Now normally this isn't a problem; she gives me enough warning that I can sweep the milking bucket, crate, and myself out of the way before anything gets splashed.
But now she's in a stall with her back leg hobbled, rather than having her hind end free to assume to necessary position to urinate (hunched over, tail raised). This mean she peed all over the pallet I use to block her in, as well as her hobble and, worst of all, her tail.
Okay, fine, whatever. I reassembled the milking bucket and crate, sat down, and squeezed a teat.
Immediately I got whipped in the face with a urine-soaked tail.
Ug! I wiped down and tried to squeeze again. This time the whip was more like a splash, with urine dripping down my face. Are we having fun yet?

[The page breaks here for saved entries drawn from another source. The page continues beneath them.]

(* ===== verification/CloudClient.v ===== *)
(** * The cloud client: its link, its frames and its tunnels ([cloud_client.c])

    The net task's state machine over lwIP, TLS and DNS, which are the arguments
    of the operations: what a call of the stack returned, what a callback got. The
    calls made to the stack are the trace [acts]. The worker's queue, the outbound
    rings, the tunnel tiers and the lease are the components' own models. *)

From S2P Require Import Prelude Json B64 CmdTable CmdGate Ota Worker ConnTx WsFrame.

Abbreviation PING_INTERVAL_MS := 6000.
Abbreviation IDLE_TIMEOUT_MS := 20000.
Abbreviation OTA_IDLE_TIMEOUT_MS := (2 * 6000).
Abbreviation HTTP_TIMEOUT_MS := 8000.
Abbreviation CONNECT_TIMEOUT_MS := 12000.
Abbreviation DNS_TIMEOUT_MS := 8000.
Abbreviation BACKOFF_START_MS := 2000.
Abbreviation BACKOFF_MAX_MS := 30000.
Abbreviation CONN_STABLE_MS := 10000.
Abbreviation CL_EXTRAS_WAIT_MS := 20000.
Abbreviation BP_CLOUD_RX_ACCUM := 16384.
Abbreviation BP_CLOUD_RX_MAX := 2048%nat.
Abbreviation BP_WS_FRAME_MAX := 2048.
Abbreviation BP_TUNNEL_CHUNK := 768%nat.
Abbreviation BP_TUNNEL_OUT_FRAME_MAX := 1300%nat.
Abbreviation BP_CLOUD_CMD_IN_MAX := 1280%nat.
Abbreviation BP_CLOUD_CMD_FRAME_MAX := 2000%nat.
Abbreviation OTA_STATUS_EVERY := 8192.
Abbreviation OTA_STATUS_TICK_MS := 500.
Abbreviation ERR_OK := 0.
Abbreviation ERR_MEM := (-1).
Abbreviation ERR_INPROGRESS := (-5).
Abbreviation ERR_RST := (-14).
Abbreviation ERR_CLSD := (-15).

Inductive cl_state_t :=
| CL_DISABLED | CL_WAIT_WIFI | CL_RESOLVE | CL_RESOLVE_WAIT | CL_CHAL_OPEN | CL_CHAL_CONNECT | CL_CHAL_WAIT
| CL_WS_WAIT | CL_CONNECTED | CL_BACKOFF.
Inductive link_ev_t := LINK_IDLE | LINK_CONNECTING | LINK_UP | LINK_FAILED.
Inductive dns_t := DNS_NONE | DNS_PENDING | DNS_OK | DNS_FAIL.
#[export] Instance cl_state_eq : EqDecision cl_state_t.
Proof. solve_decision. Defined.
#[export] Instance link_ev_eq : EqDecision link_ev_t.
Proof. solve_decision. Defined.
#[export] Instance dns_eq : EqDecision dns_t.
Proof. solve_decision. Defined.

(** The calls made to the stack, with what they returned. *)
Inductive act := ActConnect | ActVerify (flags : Z) | ActWrite (bytes : list Z) (err : Z) | ActClose | ActKick.

Record cloud_config_t := CloudConfig { cf_host : cstr; cf_device_id : cstr; cf_port : Z; cf_tls : bool; cf_enabled : bool }.
Record cloud_proxy_t := CloudProxy { px_host : cstr; px_port : Z; px_user : cstr; px_pass : cstr }.
Lemma process_spec fuel : forall st now tick, c_state st = CL_CONNECTED -> bytes_ok (s_rx st) ->
  let st' := process_loop altcp_write_err get_rand fuel st now tick in
  (keep0 st st' /\ s_rx_overflow st' = s_rx_overflow st /\ consumes (s_rx st) (frames_done fuel st now tick) (s_rx st')) \/ backed now st st'.
Proof.
  induction fuel as [|fuel IH]; intros st now tick Hs Hb; cbv zeta; cbn [process_loop frames_done].
  { left. split; [apply keep0_refl|]. split; [done|constructor]. }
  destruct (ws_parse_frame (s_rx st)) as [r [fr|]] eqn:Ep.
  - pose proof (handle_frame_spec st (Z.to_nat r) fr now tick Hs) as H. destruct (handle_frame _ _ _ _ _ _ _) as [st1 more]. destruct more.
    + destruct H as (st0 & K & ->). set (st1 := cl_rx_consume st0 (Z.to_nat r)). destruct (parse_range _ _ _ Hb Ep) as (Hr & _).
      assert (Erx : s_rx st1 = drop (Z.to_nat r) (s_rx st)).
      { unfold st1, cl_rx_consume, cloud_rx_consume. cbn [set_s_rx s_rx]. destruct K as (_ & -> & _).
        destruct (Nat.leb_spec (length (s_rx st)) (Z.to_nat r)); [by rewrite drop_ge by lia|done]. }
      pose proof (rx_consume_keep0 st st0 (Z.to_nat r) K) as K1. fold st1 in K1.
      destruct (IH st1 now tick) as [(K2 & O2 & C2)|B2].
      * rewrite <- Hs. apply (k_state _ _ K1).
      * rewrite Erx. by apply Forall_drop.
      * left. split; [by etrans|]. split; [rewrite O2; by destruct K as (_ & _ & <-)|]. econstructor; [exact Ep|]. by rewrite <- Erx.
      * right. by eapply keep_backed.
    + destruct H as [K|B]; [left|by right]. destruct K as (K0 & Er & Eo). split; [done|]. split; [done|]. rewrite Er. constructor.
  - destruct (r =? 0); [left; split; [apply keep0_refl|split; [done|constructor]]|].
    right. destruct (r =? WS_PARSE_FRAGMENTED); apply fail_backed.
Qed.
Lemma process_moves fuel : forall st now tick, c_state st = CL_CONNECTED ->
  keep0 st (process_loop altcp_write_err get_rand fuel st now tick) \/ backed now st (process_loop altcp_write_err get_rand fuel st now tick).
Proof.
  induction fuel as [|fuel IH]; intros st now tick Hs; cbn [process_loop]; [left; apply keep0_refl|].
  destruct (ws_parse_frame (s_rx st)) as [r [fr|]] eqn:Ep.
  - pose proof (handle_frame_spec st (Z.to_nat r) fr now tick Hs) as H. destruct (handle_frame _ _ _ _ _ _ _) as [st1 more]. destruct more.
    + destruct H as (st0 & K & ->). pose proof (rx_consume_keep0 st st0 (Z.to_nat r) K) as K1.
      destruct (IH (cl_rx_consume st0 (Z.to_nat r)) now tick) as [K2|B2]; [rewrite <- Hs; apply (k_state _ _ K1)|left; by etrans|right; by eapply keep_backed].
    + destruct H as [[K _]|B]; [by left|by right].
  - destruct (r =? 0); [left; apply keep0_refl|]. right. destruct (r =? WS_PARSE_FRAGMENTED); apply fail_backed.
Qed.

I abandoned Matilda for a minute to go in the house and get a wet dishcloth to wipe down my face. I brought it out with me to use again which, in fact, I'm glad I did because I got whipped again. Not my best morning milking. My husband remarked, "Well, it's just more material for the blog." Next time I'll tie her tail.
Ug, the joys of country living.
By the way, this is one of our barn cats, JJ (short for Jasper/Jasmine because for the longest time we didn't know the gender; turns out it's a girl). JJ was a feral cat, crippled in one leg and blind in one eye and so skittish that for years she was merely a gray shadow who would slink around and eat the cat food only when no one was around.
But rather unexpectedly in the last four months or so, JJ has decided that people are the greatest thing since sliced bread. I guess she finally figured out we weren't going to hurt her. It took her awhile to accept pets, but now she's so hungry for attention that she is literally underfoot. We've accidentally kicked or tripped over her a number of times because she twines himself around our legs when we're not expecting it (like when we're carrying something bulky to the car, for example).
JJ and Kitkat (another friendlier stray who adopted us) keep the mice down in the barn.